→ **Data**:
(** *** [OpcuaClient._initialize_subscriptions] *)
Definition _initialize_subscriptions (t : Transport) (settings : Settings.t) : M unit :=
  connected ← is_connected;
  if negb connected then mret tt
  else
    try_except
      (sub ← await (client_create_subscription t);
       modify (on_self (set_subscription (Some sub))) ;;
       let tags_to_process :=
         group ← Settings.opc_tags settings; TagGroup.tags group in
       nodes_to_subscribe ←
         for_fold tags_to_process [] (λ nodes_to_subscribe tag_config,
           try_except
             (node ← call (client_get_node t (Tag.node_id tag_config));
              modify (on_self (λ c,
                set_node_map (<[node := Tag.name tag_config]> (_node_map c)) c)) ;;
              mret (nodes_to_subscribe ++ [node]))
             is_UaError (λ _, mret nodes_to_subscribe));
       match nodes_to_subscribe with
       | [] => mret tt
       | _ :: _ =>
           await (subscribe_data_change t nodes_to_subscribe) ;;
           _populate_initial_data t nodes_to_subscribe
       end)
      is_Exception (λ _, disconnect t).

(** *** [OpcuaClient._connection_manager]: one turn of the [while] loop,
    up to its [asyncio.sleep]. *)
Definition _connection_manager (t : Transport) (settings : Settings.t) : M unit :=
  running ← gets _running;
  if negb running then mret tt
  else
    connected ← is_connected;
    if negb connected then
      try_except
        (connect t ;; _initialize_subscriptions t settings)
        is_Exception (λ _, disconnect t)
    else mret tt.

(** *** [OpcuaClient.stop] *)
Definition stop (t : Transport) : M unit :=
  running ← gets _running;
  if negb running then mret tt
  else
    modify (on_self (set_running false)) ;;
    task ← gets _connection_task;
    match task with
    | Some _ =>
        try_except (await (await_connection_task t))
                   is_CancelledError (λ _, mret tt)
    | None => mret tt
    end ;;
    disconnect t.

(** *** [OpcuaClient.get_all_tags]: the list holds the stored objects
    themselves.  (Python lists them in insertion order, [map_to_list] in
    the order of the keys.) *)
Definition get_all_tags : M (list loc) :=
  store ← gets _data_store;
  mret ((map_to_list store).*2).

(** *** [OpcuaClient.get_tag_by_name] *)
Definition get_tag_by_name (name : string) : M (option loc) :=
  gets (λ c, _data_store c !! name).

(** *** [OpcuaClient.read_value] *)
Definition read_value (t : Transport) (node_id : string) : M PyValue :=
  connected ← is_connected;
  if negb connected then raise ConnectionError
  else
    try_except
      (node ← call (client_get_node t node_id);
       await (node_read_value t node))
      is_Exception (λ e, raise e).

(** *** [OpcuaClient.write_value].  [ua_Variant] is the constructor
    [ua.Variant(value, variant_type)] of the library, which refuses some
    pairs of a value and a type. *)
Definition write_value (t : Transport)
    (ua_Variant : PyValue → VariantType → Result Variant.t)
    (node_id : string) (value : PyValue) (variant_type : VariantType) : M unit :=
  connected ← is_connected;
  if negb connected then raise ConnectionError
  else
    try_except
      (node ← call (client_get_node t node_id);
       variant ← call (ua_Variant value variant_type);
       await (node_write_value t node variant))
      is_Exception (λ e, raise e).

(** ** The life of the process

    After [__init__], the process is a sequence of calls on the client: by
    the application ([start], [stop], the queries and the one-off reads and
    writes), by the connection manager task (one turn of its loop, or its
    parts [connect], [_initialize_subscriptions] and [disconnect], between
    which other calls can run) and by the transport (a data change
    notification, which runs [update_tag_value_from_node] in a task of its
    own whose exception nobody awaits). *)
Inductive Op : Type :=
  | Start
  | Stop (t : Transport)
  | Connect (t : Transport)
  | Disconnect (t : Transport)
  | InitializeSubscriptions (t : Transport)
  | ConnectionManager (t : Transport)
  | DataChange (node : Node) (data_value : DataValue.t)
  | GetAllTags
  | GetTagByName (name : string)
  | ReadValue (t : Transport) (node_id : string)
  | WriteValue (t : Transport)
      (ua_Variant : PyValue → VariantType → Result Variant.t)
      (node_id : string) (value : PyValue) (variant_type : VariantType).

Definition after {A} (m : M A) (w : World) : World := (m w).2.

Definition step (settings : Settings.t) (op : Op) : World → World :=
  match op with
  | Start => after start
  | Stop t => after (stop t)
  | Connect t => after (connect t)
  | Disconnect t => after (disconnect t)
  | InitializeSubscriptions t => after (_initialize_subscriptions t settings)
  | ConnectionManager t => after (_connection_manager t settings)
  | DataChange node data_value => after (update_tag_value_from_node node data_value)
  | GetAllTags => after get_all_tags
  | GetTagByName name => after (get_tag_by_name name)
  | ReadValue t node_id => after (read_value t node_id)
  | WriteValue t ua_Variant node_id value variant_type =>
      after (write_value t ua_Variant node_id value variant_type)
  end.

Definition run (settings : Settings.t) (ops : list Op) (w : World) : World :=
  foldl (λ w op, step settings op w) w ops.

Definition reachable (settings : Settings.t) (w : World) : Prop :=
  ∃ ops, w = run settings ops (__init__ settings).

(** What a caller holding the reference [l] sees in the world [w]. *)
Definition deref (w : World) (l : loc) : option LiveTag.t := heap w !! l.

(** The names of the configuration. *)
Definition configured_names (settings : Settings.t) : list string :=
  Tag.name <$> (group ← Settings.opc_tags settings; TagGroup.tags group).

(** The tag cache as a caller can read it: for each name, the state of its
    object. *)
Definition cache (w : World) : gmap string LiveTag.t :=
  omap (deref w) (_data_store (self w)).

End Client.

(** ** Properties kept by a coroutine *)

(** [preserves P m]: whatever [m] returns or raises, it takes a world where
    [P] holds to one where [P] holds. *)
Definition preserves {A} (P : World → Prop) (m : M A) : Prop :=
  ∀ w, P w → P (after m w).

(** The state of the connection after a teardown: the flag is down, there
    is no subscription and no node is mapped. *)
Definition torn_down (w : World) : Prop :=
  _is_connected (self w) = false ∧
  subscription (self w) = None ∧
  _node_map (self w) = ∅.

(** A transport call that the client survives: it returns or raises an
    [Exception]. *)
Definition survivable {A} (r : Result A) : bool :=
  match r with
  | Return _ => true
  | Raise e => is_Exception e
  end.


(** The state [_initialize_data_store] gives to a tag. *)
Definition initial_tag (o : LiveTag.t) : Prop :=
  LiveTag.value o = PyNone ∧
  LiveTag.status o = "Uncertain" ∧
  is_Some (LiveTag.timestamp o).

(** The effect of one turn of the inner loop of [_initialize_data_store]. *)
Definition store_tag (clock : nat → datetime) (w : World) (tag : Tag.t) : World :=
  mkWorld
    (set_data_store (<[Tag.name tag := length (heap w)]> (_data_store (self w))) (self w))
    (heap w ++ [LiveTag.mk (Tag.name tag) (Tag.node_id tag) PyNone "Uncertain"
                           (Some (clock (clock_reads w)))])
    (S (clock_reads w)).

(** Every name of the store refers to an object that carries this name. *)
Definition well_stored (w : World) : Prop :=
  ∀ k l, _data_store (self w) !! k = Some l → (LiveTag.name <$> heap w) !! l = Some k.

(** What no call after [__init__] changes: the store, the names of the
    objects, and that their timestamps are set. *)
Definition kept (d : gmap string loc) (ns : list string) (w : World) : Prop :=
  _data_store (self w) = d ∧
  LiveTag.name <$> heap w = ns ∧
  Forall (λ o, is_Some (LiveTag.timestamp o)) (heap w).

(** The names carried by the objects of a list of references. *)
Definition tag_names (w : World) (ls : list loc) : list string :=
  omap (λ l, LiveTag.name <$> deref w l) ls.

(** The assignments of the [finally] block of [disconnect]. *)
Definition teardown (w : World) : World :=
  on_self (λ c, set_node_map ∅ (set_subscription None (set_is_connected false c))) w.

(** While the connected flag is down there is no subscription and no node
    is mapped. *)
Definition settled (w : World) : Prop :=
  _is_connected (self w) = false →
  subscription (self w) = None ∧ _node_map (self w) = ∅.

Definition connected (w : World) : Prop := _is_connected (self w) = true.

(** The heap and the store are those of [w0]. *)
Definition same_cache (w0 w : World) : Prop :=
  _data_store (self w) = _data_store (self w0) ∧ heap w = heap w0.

→ **Task to complete**:
Go through the entries and copy each line holding the string "raises".

→ **Response to this task**:
(** [preserves P m]: whatever [m] returns or raises, it takes a world where
(** A transport call that the client survives: it returns or raises an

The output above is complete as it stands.